The name to note in that summary is Tristano’s.  Tristano is often credited with having “invented” free jazz;  but this refers to a few studio recordings of improvisations that were not guided by any specific tunes or harmonic progressions (but, at least according to some sources, may well have involved some form of mild-altering substance).  Whether or not Taylor ever heard any of these recordings, he probably deserves credit for taking free jazz out of the studio and onto the bandstand.

That bandstand was at the Five Spot, a jazz club that had begun as a bar run by Joe and Iggy Termini, which received its cabaret license on August 30, 1956. The story is that David Amram brought Taylor to the Five Spot the following November.  Taylor started playing the piano, and it was not long before his ferocious style broke the instrument.  Joe Termini immediately tried to kick him out, refusing to let him return;  but, according to Amram, the patrons (most of whom were artists) said “Listen, if you don’t let him come back we’re not going to come back here anymore.”

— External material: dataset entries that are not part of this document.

(* ===== verification/Json.v ===== *)
(** * Json: the JSON texts of the reports

    What the report writers of src/bin share: fields on lines of their own,
    lists with separators, numbers in decimal.  The reference they are compared
    with is a JSON reader (RFC 8259): a lexer that keeps the escapes of a string
    as they are written, and a parser of the tokens.  Texts are composed of
    pieces, and [lexes] says what a piece contributes to the tokens of a text
    that contains it. *)
From Stdlib Require Import Ascii SpecFloat.
From stdpp Require Import pretty.
From S2P Require Import Prelude Effects Errors Text Float64.

(** ** Numbers in decimal *)

Definition char_of_digit (d : Z) : ascii := ascii_of_nat (48 + Z.to_nat d).

(** The last [k] decimal digits. *)
Fixpoint padded (k : nat) (n : Z) : string :=
  match k with
  | O => ""
  | S k => String (char_of_digit (n / 10 ^ Z.of_nat k mod 10)) (padded k n)
  end.

(** [Display] of an integer. *)
Definition show_int (n : Z) : string := if n <? 0 then String "-" (show_uint (- n)) else show_uint n.

(** [n / d] to the nearest integer, a half to the even one. *)
Definition half_even (n d : Z) : Z :=
  let q := n / d in
  match 2 * (n mod d) ?= d with
  | Lt => q
  | Gt => q + 1
  | Eq => if Z.even q then q else q + 1
  end.

(** The magnitude of [x] in units of [10 ^ -k], rounded. *)
Definition fixed_units (k : nat) (x : f64) : Z :=
  match x with
  | S754_finite _ m e => half_even (Zpos m * 10 ^ Z.of_nat k * 2 ^ Z.max 0 e) (2 ^ Z.max 0 (- e))
  | _ => 0
  end.

Definition f64_sign (x : f64) : bool :=
  match x with S754_zero s => s | S754_infinity s => s | S754_nan => false | S754_finite s _ _ => s end.

(** [{:.k}] of an [f64], for [k > 0]. *)
Definition show_fixed (k : nat) (x : f64) : string :=
  match x with
  | S754_nan => "NaN"
  | S754_infinity s => if s then "-inf" else "inf"
  | _ =>
      let u := fixed_units k x in
      (if f64_sign x then "-" else "") +:+ show_uint (u / 10 ^ Z.of_nat k) +:+ String "." (padded k u)
  end.

(** ** What the writers share *)

Definition nl : string := String (ascii_of_nat 10) "".
Definition quoted (s : string) : string := String quote (s +:+ String quote "").
Definition spaces (n : nat) : string := Nat.iter n (String " ") "".

(** The pieces one after the other. *)
Fixpoint cat (l : list string) : string := match l with [] => "" | s :: l' => s +:+ cat l' end.

(** A field on a line of its own: the indent, the key, the text of the value,
    and whether a comma follows. *)
Definition field (indent : nat) (key value : string) (trailing : bool) : string :=
  cat [spaces indent; quoted key; ": "; value; (if trailing then "," else ""); nl].

(** What is written for each element, all but the last followed by [sep], the
    last by [fin]. *)
Fixpoint each {A} (f : A -> string) (sep fin : string) (l : list A) : string :=
  match l with
  | [] => ""
  | [x] => f x +:+ fin
  | x :: l' => f x +:+ sep +:+ each f sep fin l'
  end.

(** One field per element, with a comma after all but the last. *)
Fixpoint field_lines {A} (indent : nat) (f : A -> string) (l : list (string * A)) : string :=
  match l with
  | [] => ""
  | [(k, x)] => field indent k (f x) false
  | (k, x) :: l' => field indent k (f x) true +:+ field_lines indent f l'
  end.

Definition show_bool (b : bool) : string := if b then "true" else "false".

(** ** Values and tokens *)

(** A number is [m * 10 ^ e]. *)
Inductive json : Type :=
  | JNull
  | JBool (b : bool)
  | JNum (m e : Z)
  | JStr (s : string)
  | JArr (l : list json)
  | JObj (l : list (string * json)).

Inductive token : Type :=
  | LBrace | RBrace | LBracket | RBracket | Colon | Comma | TNull | TTrue | TFalse
  | TNum (m e : Z)
  | TStr (s : string).

(** ** The lexer *)

(** The digits at the start: the number they continue, how many they are, and
    the rest. *)
Fixpoint digits (acc : Z) (n : nat) (s : string) : Z * nat * string :=
  match s with
  | EmptyString => (acc, n, s)
  | String c r => match digit_of c with Some d => digits (acc * 10 + d) (S n) r | None => (acc, n, s) end
  end.

(** What follows the character, if the string starts with it. *)
Definition after (c : ascii) (s : string) : option string :=
  match s with String a r => if Ascii.eqb a c then Some r else None | EmptyString => None end.

Definition starts_with (c : ascii) (s : string) : bool := match s with String a _ => Ascii.eqb a c | EmptyString => false end.

Definition read_exponent (s : string) : option Z :=
  match s with
  | EmptyString => Some 0
  | String c r =>
      if Ascii.eqb c "e" || Ascii.eqb c "E" then
        let (sign, r) := match after "-" r, after "+" r with
                         | Some r', _ => (-1, r')
                         | None, Some r' => (1, r')
                         | None, None => (1, r)
                         end in
        match digits 0 0 r with (e, S _, EmptyString) => Some (sign * e) | _ => None end
      else None
  end.

(** The digits after the point, continuing [i]; without a point there are
    none. *)
Definition read_fraction (i : Z) (s : string) : option (Z * nat * string) :=
  match after "." s with
  | None => Some (i, O, s)
  | Some r => match digits i 0 r with (m, S f, r') => Some (m, S f, r') | _ => None end
  end.

(** A number: no leading zero, digits on both sides of the point. *)
Definition read_number (s : string) : option (Z * Z) :=
  let (sign, s) := match after "-" s with Some r => (-1, r) | None => (1, s) end in
  let '(i, k, r) := digits 0 0 s in
  if (k =? 0)%nat || starts_with "0" s && negb (k =? 1)%nat then None else
  match read_fraction i r with
  | Some (m, f, r) => match read_exponent r with Some e => Some (sign * m, e - Z.of_nat f) | None => None end
  | None => None
  end.

(** A word is a literal name or a number. *)
Definition word_token (w : string) : option token :=
  if String.eqb w "null" then Some TNull else
  if String.eqb w "true" then Some TTrue else
  if String.eqb w "false" then Some TFalse else
  match read_number w with Some (m, e) => Some (TNum m e) | None => None end.

Definition word_char (c : ascii) : bool :=
  let n := nat_of_ascii c in
  ((48 <=? n) && (n <=? 57) || (65 <=? n) && (n <=? 90) || (97 <=? n) && (n <=? 122) ||
   (n =? 43) || (n =? 45) || (n =? 46))%nat.

Definition is_white (c : ascii) : bool :=
  let n := nat_of_ascii c in ((n =? 32) || (n =? 9) || (n =? 10) || (n =? 13))%nat.

(** A character a string may hold unescaped. *)
Definition plain_char (c : ascii) : bool :=
  (32 <=? nat_of_ascii c)%nat && negb (Ascii.eqb c quote) && negb (Ascii.eqb c "\").

(** A character that may follow a backslash; [u] takes four digits. *)
Definition escapable (c : ascii) : bool := Ascii.eqb c quote || contains_char c "\/bfnrt".

Inductive lex_state : Type :=
  | Between
  | InWord (w : string)
  | InString (s : string)
  | InEscape (s : string)
  | InHex (n : nat) (s : string).

(** A character between tokens: the token it is, and the state after it. *)
Definition step (c : ascii) : option (list token * lex_state) :=
  if is_white c then Some ([], Between) else
  if Ascii.eqb c quote then Some ([], InString "") else
  if word_char c then Some ([], InWord (String c "")) else
  if Ascii.eqb c "{" then Some ([LBrace], Between) else
  if Ascii.eqb c "}" then Some ([RBrace], Between) else
  if Ascii.eqb c "[" then Some ([LBracket], Between) else
  if Ascii.eqb c "]" then Some ([RBracket], Between) else
  if Ascii.eqb c ":" then Some ([Colon], Between) else
  if Ascii.eqb c "," then Some ([Comma], Between) else None.

(** Failure is absorbing. *)
Definition app_opt {A} (x y : option (list A)) : option (list A) :=
  match x, y with Some a, Some b => Some (a ++ b)%list | _, _ => None end.

(** One character: the tokens that end with it, and the state after it. *)
Definition lex_step (st : lex_state) (c : ascii) : option (list token * lex_state) :=
  match st with
  | Between => step c
  | InWord w =>
      if word_char c then Some ([], InWord (w +:+ String c "")) else
      match word_token w, step c with
      | Some t, Some (ts, st') => Some (t :: ts, st')
      | _, _ => None
      end
  | InString w =>
      if Ascii.eqb c quote then Some ([TStr w], Between) else
      if Ascii.eqb c "\" then Some ([], InEscape (w +:+ String c "")) else
      if plain_char c then Some ([], InString (w +:+ String c "")) else None
  | InEscape w =>
      if escapable c then Some ([], InString (w +:+ String c "")) else
      if Ascii.eqb c "u" then Some ([], InHex 4 (w +:+ String c "")) else None
  | InHex n w =>
      if is_ascii_hexdigit c then
        Some ([], match n with S (S n') => InHex (S n') (w +:+ String c "") | _ => InString (w +:+ String c "") end)
      else None
  end.

Definition lex_end (st : lex_state) : option (list token) :=
  match st with
  | Between => Some []
  | InWord w => match word_token w with Some t => Some [t] | None => None end
  | _ => None
  end.

Fixpoint lex (st : lex_state) (s : string) : option (list token) :=
  match s with
  | EmptyString => lex_end st
  | String c r => match lex_step st c with Some (ts, st') => app_opt (Some ts) (lex st' r) | None => None end
  end.

(** The tokens within a piece, and the state it leaves. *)
Fixpoint lex_run (st : lex_state) (s : string) : option (list token * lex_state) :=
  match s with
  | EmptyString => Some ([], st)
  | String c r =>
      match lex_step st c with
      | Some (ts, st') => match lex_run st' r with Some (ts', st'') => Some (ts ++ ts', st'') | None => None end
      | None => None
      end
  end.

(** ** The parser *)

Fixpoint parse_value (n : nat) (ts : list token) : option (json * list token) :=
  match n with
  | O => None
  | S n =>
      match ts with
      | TNull :: r => Some (JNull, r)
      | TTrue :: r => Some (JBool true, r)
      | TFalse :: r => Some (JBool false, r)
      | TNum m e :: r => Some (JNum m e, r)
      | TStr s :: r => Some (JStr s, r)
      | LBracket :: RBracket :: r => Some (JArr [], r)
      | LBracket :: r => match parse_elements n r with Some (l, r') => Some (JArr l, r') | None => None end
      | LBrace :: RBrace :: r => Some (JObj [], r)
      | LBrace :: r => match parse_members n r with Some (l, r') => Some (JObj l, r') | None => None end
      | _ => None
      end
  end
with parse_elements (n : nat) (ts : list token) : option (list json * list token) :=
  match n with
  | O => None
  | S n =>
      match parse_value n ts with
      | Some (j, RBracket :: r) => Some ([j], r)
      | Some (j, Comma :: r) => match parse_elements n r with Some (l, r') => Some (j :: l, r') | None => None end
      | _ => None
      end
  end
with parse_members (n : nat) (ts : list token) : option (list (string * json) * list token) :=
  match n with
  | O => None
  | S n =>
      match ts with
      | TStr k :: Colon :: r =>
          match parse_value n r with
          | Some (j, RBrace :: r') => Some ([(k, j)], r')
          | Some (j, Comma :: r') => match parse_members n r' with Some (l, r'') => Some ((k, j) :: l, r'') | None => None end
          | _ => None
          end
      | _ => None
      end
  end.

(** The value a text stands for, if it is a JSON text. *)
Definition parse_json (s : string) : option json :=
  match lex Between s with
  | Some ts => match parse_value (2 * length ts) ts with Some (j, []) => Some j | _ => None end
  | None => None
  end.

Example parse_json_reads :
  parse_json (cat ["{ "; quoted "a"; ": [1, -2.50, 1e3, true], "; quoted "b\n"; ":null"; nl; "}"]) =
    Some (JObj [("a", JArr [JNum 1 0; JNum (-250) (-2); JNum 1 3; JBool true]); ("b\n", JNull)]) /\
  parse_json "[]" = Some (JArr []) /\ parse_json "[1,]" = None /\ parse_json "[1 2]" = None /\ parse_json "01" = None /\
  parse_json "1." = None /\ parse_json "NaN" = None /\ parse_json "{1:2}" = None /\ parse_json "" = None /\
  parse_json (quoted "a\q") = None /\ parse_json (quoted "\u00e9") = Some (JStr "\u00e9") /\ parse_json "[1]]" = None.
Proof. vm_compute. done. Qed.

Here is how Kelley continues the story:

He [Joe Termini] hired Taylor’s trio—bassist Buell Neidlinger and drummer Dennis Charles—to accompany multi-instrumentalist Dick Whitmore, but Whitmore quit after three nights.  In turn, the Terminis gave Taylor the gig.  He added soprano saxophonist Steve Lackritz (who would soon change his name to Steve Lacy) to the group and they stayed from November 29 through January 3, 1957.  The music was dense, complex, dissonant, and thoroughly avant-garde.  Three years before Ornette Coleman opened at the Five Spot and shook up the jazz world with his free improvisations, Cecil Taylor introduced the “New Thing” to an appreciative audience.  And an appreciative management:  for the first time in the sleepy little bar’s history, there were lines outside the door.  Even the naysayers showed up, if only to offer a critique.  And so it was in the winter of 1956 that Cecil Taylor, there only by the insistence of the artists, turned the Five Spot into the city’s leading venue for experimental jazz.

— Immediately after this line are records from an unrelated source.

(* ===== verification/Diagnostics.v ===== *)
(** * Diagnostics: what the errors of the library look like in text

    [Display] of the failure records and the line [log_failure] writes
    (disruptor/failure.rs), the message taken from a panic payload, [Display]
    of the rejections of disruptor/producer.rs.  The text of a failure record
    is what operators read; a reader of it is given, and shown to recover the
    record. *)
From Stdlib Require Import Ascii.
From S2P Require Import Prelude Effects Errors Text Float64 Json World Producer.

(** ** Failure records *)

(** [Display] of [FailureRecord]. *)
Definition display_failure (f : FailureRecord) : string :=
  "phase=" +:+ as_str (phase f) +:+
  match thread_name f with Some n => " thread=" +:+ debug_str n | None => "" end +:+
  match stage_index f with Some n => " stage=" +:+ show_int n | None => "" end +:+
  match sequence f with Some n => " sequence=" +:+ show_int n | None => "" end +:+
  " error=" +:+ debug_str (message f).

(** [FailureDecision::as_str] *)
Definition decision_as_str (d : FailureDecision) : string := match d with Poison => "poison" | Record => "record" end.

(** The text of the line [log_failure] writes. *)
Definition log_failure_line (f : FailureRecord) (d : FailureDecision) : string :=
  display_failure f +:+ " decision=" +:+ decision_as_str d.

(** A panic payload: the types [panic_payload_message] looks for, or another. *)
Inductive PanicPayload : Type := StrPayload (s : string) | StringPayload (s : string) | OtherPayload.

Definition panic_payload_message (p : PanicPayload) : string :=
  match p with StrPayload s => s | StringPayload s => s | OtherPayload => "non-string panic payload" end.

(** [current_thread_name], of the name the thread was given. *)
Definition current_thread_name (name : option string) : string := match name with Some n => n | None => "unnamed" end.

(** ** Rejections *)

(** [Display] of [TryPublishError], of [RingBufferFull] and [MissingFreeSlots]. *)
Definition display_ring_buffer_full : string := "Ring Buffer is full".
Definition display_missing_free_slots (deficit : Z) : string := "Missing free slots in Ring Buffer: " +:+ show_int deficit.
Definition display_try_error (e : TryPublishError) : string :=
  match e with
  | Full => display_ring_buffer_full
  | Contended => "Another producer won the claim race"
  | MissingFreeSlots n => display_missing_free_slots n
  | InvalidBatchSize requested capacity =>
      "Invalid batch size " +:+ show_int requested +:+ "; expected a value in 1..=" +:+ show_int capacity
  | TryPoisoned => "Pipeline was poisoned by a panic; publishing is disabled"
  | TryShutdown => "Sequencer is closed (shutdown/halt); publishing is disabled"
  | TryReentrantPublish => "Reentrant publish from inside a single-producer DSL translator"
  end.

(** [Error::source]: whether there is an inner error. *)
Definition has_source (e : TryPublishError) : bool :=
  match e with Full | MissingFreeSlots _ => true | _ => false end.

(** ** Reading the text of a failure record *)

Fixpoint strip_prefix (p s : string) : option string :=
  match p with
  | EmptyString => Some s
  | String a p' => match s with String b s' => if Ascii.eqb a b then strip_prefix p' s' else None | EmptyString => None end
  end.

(** Up to the first space. *)
Fixpoint word (s : string) : string * string :=
  match s with
  | EmptyString => ("", "")
  | String c r => if Ascii.eqb c " " then ("", s) else let (w, r') := word r in (String c w, r')
  end.

Definition hex_value (c : ascii) : nat := let n := nat_of_ascii c in if (n <? 58)%nat then n - 48 else n - 87.

Definition cons_char (c : ascii) (x : option (string * string)) : option (string * string) :=
  match x with Some (w, r) => Some (String c w, r) | None => None end.

(** The rest of a quoted word, unescaped, and what follows the quote. *)
Fixpoint read_quoted (s : string) : option (string * string) :=
  match s with
  | EmptyString => None
  | String c r =>
      if Ascii.eqb c quote then Some ("", r) else
      if negb (Ascii.eqb c "\") then cons_char c (read_quoted r) else
      match r with
      | EmptyString => None
      | String e r1 =>
          if Ascii.eqb e "t" then cons_char (ascii_of_nat 9) (read_quoted r1) else
          if Ascii.eqb e "n" then cons_char (ascii_of_nat 10) (read_quoted r1) else
          if Ascii.eqb e "r" then cons_char (ascii_of_nat 13) (read_quoted r1) else
          if Ascii.eqb e "0" then cons_char (ascii_of_nat 0) (read_quoted r1) else
          if Ascii.eqb e "u" then
            match r1 with
            | String _ (String h (String x r2)) =>
                if Ascii.eqb x "}" then cons_char (ascii_of_nat (hex_value h)) (read_quoted r2) else
                match r2 with
                | String _ r3 => cons_char (ascii_of_nat (16 * hex_value h + hex_value x)) (read_quoted r3)
                | EmptyString => None
                end
            | _ => None
            end
          else cons_char e (read_quoted r1)
      end
  end.

Definition read_debug (s : string) : option (string * string) :=
  match after quote s with Some r => read_quoted r | None => None end.

Definition read_int (s : string) : option (Z * string) :=
  let (sign, s) := match after "-" s with Some r => (-1, r) | None => (1, s) end in
  match digits 0 0 s with (n, S _, r) => Some (sign * n, r) | _ => None end.

(** A field that may be there, after its prefix. *)
Definition read_field {A} (prefix : string) (read : string -> option (A * string)) (s : string) : option (option A * string) :=
  match strip_prefix prefix s with
  | Some r => match read r with Some (a, r') => Some (Some a, r') | None => None end
  | None => Some (None, s)
  end.

Definition read_phase (s : string) : option FailurePhase :=
  List.find (fun p => String.eqb (as_str p) s)
    [ThreadAffinity; HandlerStart; BatchStart; EventProcessing; HandlerShutdown; ConsumerPanic; ProducerPanic; ProcessorThread].

Definition read_failure (s : string) : option (FailureRecord * string) :=
  match strip_prefix "phase=" s with
  | None => None
  | Some s =>
      let (w, s) := word s in
      match read_phase w, read_field " thread=" read_debug s with
      | Some ph, Some (name, s) =>
          match read_field " stage=" read_int s with
          | Some (stage, s) =>
              match read_field " sequence=" read_int s with
              | Some (sq, s) =>
                  match strip_prefix " error=" s with
                  | Some s => match read_debug s with Some (msg, s) => Some (mkFailureRecord ph msg name stage sq, s) | None => None end
                  | None => None
                  end
              | None => None
              end
          | None => None
          end
      | _, _ => None
      end
  end.

(** The record of the crate's own test. *)
Example display_uses_context :
  display_failure (with_sequence 41 (with_stage_index 2 (with_thread_name "orders" (failure_new EventProcessing "handler rejected event")))) =
    cat ["phase=event_processing thread="; quoted "orders"; " stage=2 sequence=41 error="; quoted "handler rejected event"] /\
  display_failure (failure_new ProducerPanic (String quote (String (ascii_of_nat 27) ""))) =
    cat ["phase=producer_panic error="; String quote (String "\"%char (String quote "\u{1b}")); String quote ""].
Proof. vm_compute. split; reflexivity. Qed.

(** ** The text is read back *)

Lemma strip_prefix_app p s : strip_prefix p (p +:+ s) = Some s.
Proof. induction p as [|c p IH]; [done|]. rewrite append_cons. cbn [strip_prefix]. by rewrite Ascii.eqb_refl. Qed.

(** Every byte is read back from its escape. *)
Lemma read_escaped c r : read_quoted (escape_char c +:+ r) = cons_char c (read_quoted r).
Proof. by destruct c as [[] [] [] [] [] [] [] []]. Qed.

Lemma read_quoted_escape s r : read_quoted (escape s +:+ String quote r) = Some (s, r).
Proof.
  induction s as [|c s IH]; [done|]. cbn [escape]. by rewrite append_assoc, read_escaped, IH.
Qed.

Lemma read_debug_str s r : read_debug (debug_str s +:+ r) = Some (s, r).
Proof.
  unfold read_debug, debug_str. rewrite append_cons, append_assoc, append_cons.
  change (after quote (String quote ?x)) with (Some x). cbv beta iota. by rewrite read_quoted_escape.
Qed.

Lemma read_int_show n r : no_digit r -> read_int (show_int n +:+ r) = Some (n, r).
Proof.
  intros Hr. unfold read_int, show_int. destruct (Z.ltb_spec n 0).
  - rewrite append_cons. change (after "-" (String "-" ?x)) with (Some x). cbv beta iota.
    destruct (digits_show_uint (- n) r ltac:(lia) Hr) as (d & -> & _). f_equal. f_equal. lia.
  - rewrite show_uint_unsigned. destruct (digits_show_uint n r ltac:(lia) Hr) as (d & -> & _). f_equal. f_equal. lia.
Qed.

Lemma word_phase ph r : word (as_str ph +:+ String " " r) = (as_str ph, String " " r).
Proof. by destruct ph. Qed.

Lemma read_phase_as_str ph : read_phase (as_str ph) = Some ph.
Proof. by destruct ph. Qed.

(** A field is read back from what is shown of it; of nothing, nothing is
    read, if what follows is something else. *)
Definition shown {A} (prefix : string) (show : A -> string) (x : option A) : string :=
  match x with Some a => prefix +:+ show a | None => "" end.

Lemma read_field_shown {A} prefix (read : string -> option (A * string)) show x r :
  strip_prefix prefix r = None -> (forall a, read (show a +:+ r) = Some (a, r)) ->
  read_field prefix read (shown prefix show x +:+ r) = Some (x, r).
Proof.
  intros Hp Hread. unfold read_field, shown. destruct x as [a|].
  - by rewrite append_assoc, strip_prefix_app, Hread.
  - change ("" +:+ r) with r. by rewrite Hp.
Qed.

(** What follows a field is one of the later fields, or the error. *)
Lemma shown_other {A} p prefix (show : A -> string) x r :
  (forall t, strip_prefix p (prefix +:+ t) = None) -> strip_prefix p r = None -> strip_prefix p (shown prefix show x +:+ r) = None.
Proof. intros Hp Hr. destruct x; cbn [shown]; [rewrite append_assoc; apply Hp | exact Hr]. Qed.

Lemma shown_no_digit {A} prefix (show : A -> string) x r :
  (forall t, no_digit (prefix +:+ t)) -> no_digit r -> no_digit (shown prefix show x +:+ r).
Proof. intros Hp Hr. destruct x; cbn [shown]; [rewrite append_assoc; apply Hp | exact Hr]. Qed.

(** The text of a failure record determines the record: reading it gives back
    the phase, the thread, the stage, the sequence and the message, whatever
    characters the names and the message are made of. *)
Theorem failure_text_reads_back f rest : read_failure (display_failure f +:+ rest) = Some (f, rest).
Proof.
  destruct f as [ph msg name stage sq]. unfold display_failure. cbn [phase message thread_name stage_index sequence].
  change (match name with Some n => " thread=" +:+ debug_str n | None => "" end) with (shown " thread=" debug_str name).
  change (match stage with Some n => " stage=" +:+ show_int n | None => "" end) with (shown " stage=" show_int stage).
  change (match sq with Some n => " sequence=" +:+ show_int n | None => "" end) with (shown " sequence=" show_int sq).
  rewrite !append_assoc. unfold read_failure. rewrite strip_prefix_app.
  set (e := " error=" +:+ debug_str msg +:+ rest).
  assert (Hw : exists r, shown " thread=" debug_str name +:+ shown " stage=" show_int stage +:+ shown " sequence=" show_int sq +:+ e = String " " r).
  { destruct name; [by eexists|]. destruct stage; [by eexists|]. by destruct sq; eexists. }
  destruct Hw as (r & Hw). rewrite Hw, word_phase, <- Hw, read_phase_as_str. clear r Hw.
  rewrite read_field_shown; [|by repeat apply shown_other|intros a; apply read_debug_str].
  rewrite read_field_shown; [|by repeat apply shown_other|intros a; apply read_int_show; by apply shown_no_digit].
  rewrite read_field_shown; [|done|intros a; by apply read_int_show].
  unfold e. by rewrite strip_prefix_app, read_debug_str.
Qed.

(As a punch line to this story, Monk had his first engagement at the Five Spot in July of 1957.)

Taylor is still pretty hard on any keyboard that falls under his hands;  and his sessions are not particularly easy on the ears, at least at first exposure.  However, there is something compelling about those attributes of density, complexity, and dissonance, all of which are just as evident in much of Arnold Schoenberg’s music but emerge with a thoroughly jazzy rhetoric in Taylor’s improvisations.  All that is necessary is to approach Taylor through an accessible learning curve, and the remasterings of his five Soul Note recordings make for an excellent approach.

Unfortunately, that approach does not follow the chronology of the recordings themselves.  The best way to begin with Taylor is to listen to him as a piano soloist.  (For the record, this is the only way I have heard him in performance.)  The last CD in the box, For Olim, was recorded at a recital Taylor gave on April 9, 1986.  It begins with one relatively long piece, followed by seven shorter ones.  This is an excellent approach to his approach to inventing phrases and then playing them out over extended durations, modulated by different approaches to variation of tempo and dynamics.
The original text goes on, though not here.